I am doing some comparisons about where to filter out items from a list. I am unsure of doing it directly which would be O(n), or using .Where(). I made a simple example to test .Where() on a simple data set. There are n=100 items, and when I run the debugger on the line in the function BigO() it goes exactly 100 times making me think that .Where() is also O(n). What I couldn't figure out was where the data was being stored during the operation and I wasn't sure if that was adding any increased complexity.

Am I missing something, or is .Where() O(n)?

public class ListerFactory
{

 public class Lister
 {
  bool includeItem { get; set; }
 }

 List<Lister> someList { get; set; }

 public ListerFactory()
 {
  someList = new List<Lister>();
  BuildLister();
 }    

 public void BuildLister()
 {
  for(int i = 0; i < 100; i++)
  {
   var inc = new Lister();
   inc.includeItem = i % 2;
   someList.Add(inc);
  }
  BigO();
 }

 public void BigO()
 {
  someList = someList.Where(thisList => thisList.includeItem == true).ToList();
 }
}

Answer 1

Where() is O(1); it doesn't actually do any work.

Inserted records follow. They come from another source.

(* ===== verification/Prelude.v ===== *)
(** * HUX: a verification library

    HUX moves bytes between the memories of processes and hosts.  An application
    registers memory with an _engine_, exchanges metadata and region descriptors
    with its peers, and asks the engine to read or write ranges of remote memory;
    the engine cuts each transfer into sub-operations, hands them to one or more
    _transports_, collects their completions, and ends each request exactly once.
    This library models the core, the control plane, the transports, their
    congestion control, the device backends, host memory, the reports and the
    Python binding, and proves what makes them correct.

    ** Parts and files

    Shared vocabulary
    - [Prelude]: machine integers, little-endian codecs, reads that report
      running out of a buffer ([rd]), tactics and hints, generic lemmas.
    - [Float64]: IEEE binary64 arithmetic (the sources' [double]).
    - [Types] ([include/hux/*.h], [src/core/strings.cpp]): status codes, stages,
      states, spans, errors, [EngineConfig] and [validate].

    Control plane and data that crosses it
    - [Wire] ([src/control/]): identities, localities, control headers and bodies.
    - [Region] ([src/core/region_impl]): registrations, regions, descriptors.
    - [Metadata] ([EngineImpl::local_metadata], the parsing half of [add_peer]).
    - [Outbox] ([src/transport/control_outbox]): the bounded sending queue.
    - [SocketIo]: the blocking [send_all]/[recv_all] conversations of a handshake.

    The engine ([src/core/])
    - [Provider] ([src/transport/provider.h]): the transport interface as a class,
      [TransportProvider], and the laws the engine relies on, [ProviderLaws].
    - [Request] ([request_impl]): one request's state machine.
    - [SubOps] ([EngineImpl::build_subops]): splitting a transfer over lanes.
    - [EngineCore]: posting, completing, abandoning, claiming and publishing;
      [EngineMemory]: registrations and their cache; [EnginePeers]: peers and
      imported regions; [Engine]: submission, notifications, control messages,
      peer loss, progress, polling and closing.
    - [EngineInv], [EngineSafe]: the accounting invariant, and every run of the
      engine with submitters, progress and the application interleaved.
    - [EngineSample]: a complete run over the local path.
    - [EngineHandoff]: the bytes a write's ready handoffs name.
    - [EngineLoop] ([make_engine], [EngineImpl::progress_loop]): making an
      engine, and its progress thread.
    - [HostMemory], [HostMemorySample] ([host_memory.cpp]): memory on large pages.

    Transports
    - [ByteMemory], [LocalPath] ([src/transport/local/]): copies in one process.
    - [MockPath] ([src/transport/mock/]): the provider without hardware.
    - [Congestion] ([src/transport/cc/]): the controllers.
    - [RdmaWire], [RdmaVerbs], [RdmaControl], [RdmaProvider], [RdmaLaws],
      [RdmaBudget], [RdmaSafe], [RdmaSample] ([src/transport/rdma/]): the wire
      format and handshake, the adapter interface, the control stream, the
      provider, its contract, its byte budget, its queue accounting, and runs
      over a simulated adapter.
    - [RdmaOpen], [RdmaOpenSample] ([RdmaProvider::create] and its destructor):
      choosing and opening an adapter, and giving it back.
    - [Mlx5], [Mlx5Laws], [Mlx5Sample] ([mlx5_prm.h], [mlx5_ordering]): the
      fields of device commands and the commands that bring a queue pair up.
    - [IpcWire], [IpcProvider], [IpcLaws], [IpcLink], [IpcSafe], [IpcSample]
      ([src/transport/ipc/]): frames and handshake, the provider, its contract and
      its mappings, the two ends of a connection, what it promises, and runs over
      a simulated host.
    - [UcxProvider], [UcxLaws], [UcxSafe], [UcxSample] ([src/transport/ucx/]): the
      provider over UCX, its contract, what it promises, and runs.

    Devices ([src/device/])
    - [Device]: the CUDA, ROCm, Kunlun, Neuware, MUSA and host backends over one
      vendor runtime interface; a vendor's operation is [cuda_copy], [rocm_copy]
      and so on, and [dev_copy] is the virtual call.
    - [DeviceSafe], [DeviceImports], [DeviceExport], [DeviceSample]: copies and
      their settling, the table of mappings, naming memory to another process
      (also the instance of the interface [IpcProvider] uses), and runs.
    - [Topology]: PCI addresses, distances, and the adapter nearest a device.

    Reports and binding
    - [Text], [FloatText]: numbers as [printf] and streams print them; [Json]: a
      JSON printer and reader; [Reports], [ReportsSample]: [describe_config],
      every [describe] and [describe_topology].
    - [PyBinding], [PySafe], [PySample] ([python/hux_py.cpp]): the operations of
      the Python module, every run of them, and runs.

    ** How code becomes definitions

    Every operation is one definition, with the name of the function it
    translates; a function several threads enter between locks is cut at those
    points ([submit_prepare], [submit_admit], [post_part]) and recomposed.
    Objects held through [shared_ptr] live in stores keyed by id, so two holders
    see one object; a [weak_ptr] is an id that may no longer be there.  Mutexes
    make a method one atomic step.  Errors are the sources' [Status] values.
    Integers are [Z] with their width written where the source can wrap.  What is
    not this program's code is a parameter: a vendor runtime ([Runtime]; the
    engine sees a device as [DeviceBackend] and [DeviceWorld], the IPC provider
    as [IpcDevice]), verbs, adapters and sockets ([Verbs], [Adapters],
    [Sockets], [IpcHost]), UCX ([Ucx]), the mlx5 library ([Mlx5]), the files of
    the system ([Sysfs]), mapping calls ([Pages]), Python's buffers ([Python]), the order [std::shuffle] picks, the clock.  History variables ([c_log], [e_reaped],
    [mk_withheld], [py_trace]) record what happened and nothing reads them.

    ** What the theorems show

    - Requests end once ([Request], [EngineSafe]): over every interleaving no
      request is published twice, an ended one owes nothing, one in flight is
      owed a completion or has work to post, and the counters balance.
    - Memory is safe to reuse ([EngineMemory], [EngineSafe]): a deregistered
      region is used by no transfer, then or later; registrations live exactly
      while held; the cache keeps its bound.
    - Bytes go where they should ([SubOps], [LocalPath]): sub-operations tile the
      transfer inside checked ranges, a local transfer delivers exactly the bytes
      named, and the handoffs name exactly the bytes written ([EngineHandoff]).
    - Formats ([Wire], [Region], [Metadata], [RdmaWire]): round trips,
      canonicity, and decoders that never read outside their buffer.
    - Control streams ([Outbox], [RdmaControl]): messages arrive whole, in order
      and once however sockets cut the stream; queues are bounded and drain.
    - Contracts: each transport is an instance of [ProviderLaws], so the
      engine's theorems hold over it; the RDMA transport reports only what the
      adapter finished, strands nothing while posts are taken, and accounts its
      bytes exactly against any controller.
    - Shared mappings ([IpcSafe]): copies stay inside mappings still held; each
      end's table is what the other published; a region whose withdrawal was
      acknowledged is mapped by nobody.
    - UCX ([UcxSafe]): a success is reported only after UCX answered, and for a
      write only after a flush of its connection; nothing is reported twice.
    - Devices: settling covers the copies started ([DeviceSafe]); a mapping is
      held exactly while an import of it is ([DeviceImports]); a span comes out
      where it went in ([DeviceExport]); the nearest adapter is the one chosen,
      and addresses round trip ([Topology]).
    - Opening and bring-up: a provider that cannot be created gives everything
      back ([RdmaOpen]); the commands sent carry every field they were given
      ([Mlx5Laws]).
    - Congestion: the window bounds what is in flight; the adaptive rate stays in
      its range in floating point.
    - Host memory ([HostMemory]): an allocation is whole, aligned, zero and fresh,
      nothing else is touched, and what the kernel says of it is read right.
    - The progress thread ([EngineLoop]) sleeps only after a quiet spell with
      nothing outstanding.
    - Reports ([Reports]): what [describe] prints reads back as the JSON meant.
    - Python ([PySafe]): a run of the binding is a run of the engine, so all of
      the above holds of it; buffers are given back exactly once, and a read-only
      one is never registered for writing.
    - Divergences: closed runs that show behaviour the sources do not intend.

    ** Bounds and fuel

    Loops over a socket are structural in the script of its answers, and a script
    that ends is a socket with nothing more to give.  [chunk_loop] has fuel
    [len / chunk + 1] and [build_subops_terminates] shows it never runs out;
    [evict_loop] and the parsing loops have the length of what they consume.
    [Engine.close], the RDMA drain, [rdma_accept] and the RDMA path proof loop
    until a clock passes a deadline; they take the turns made, and answer nothing,
    nothing, nothing and [kTimeout] when the turns given end before the clock does.
    The UCX flush progresses until its request is done; it takes the turns made,
    answers [kTimeout] when they end first, and [flush_wait_ends] shows that a
    worker that finishes within them is enough.  [log2_up] has the 32 turns of
    its word and numbers read from [sysfs] the 8 digits of theirs.
    Reading [smaps] and JSON has the length of the text as fuel, which [Reports]
    and [HostMemory] show is enough; [%g] looks for the first digit of a number
    below one in at most 400 places, more than a double has.  The progress
    thread's turns are the ticks of its clock that are given.

    ** Not modelled

    Of the Python binding, the table that registers the module and the
    interpreter lock, which are nanobind's.  The example, the tools and the benchmarks are programs that call the library and
    print what they measure. *)

From Stdlib Require Import ZArith Lia Bool Btauto.
From stdpp Require Import base list gmap strings sorting.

Looping through the collection returned by Where() is O(n). ..

The O(n) that you're seeing is the result of ToList(), which is O(n).
If you pass a Where() query to an O(n²) algorithm, you will see the callback execute n² times. (assuming the algorithm doesn't cache anywhere)

This is called deferred execution.

This is true about most if not all LINQ providers; it wouldn't make sense for a LINQ provider to eagerly execute all calls.

---

In the case of LINQ to objects, this assumes that the source collection's enumerator is O(n).
If you're using some strange collection which iterates in worse than O(n) (in other words, if its MoveNext() is worse than O(1)), Where() will be bounded by that.

To be more precise, the time complexity of enumerating a Where() query is the same as the time complexity of the original enumeration.

Similarly, I'm assuming that the callback is O(1).
If it isn't, you'll need to multiply the complexity of the callback by the complexity of the original enumeration.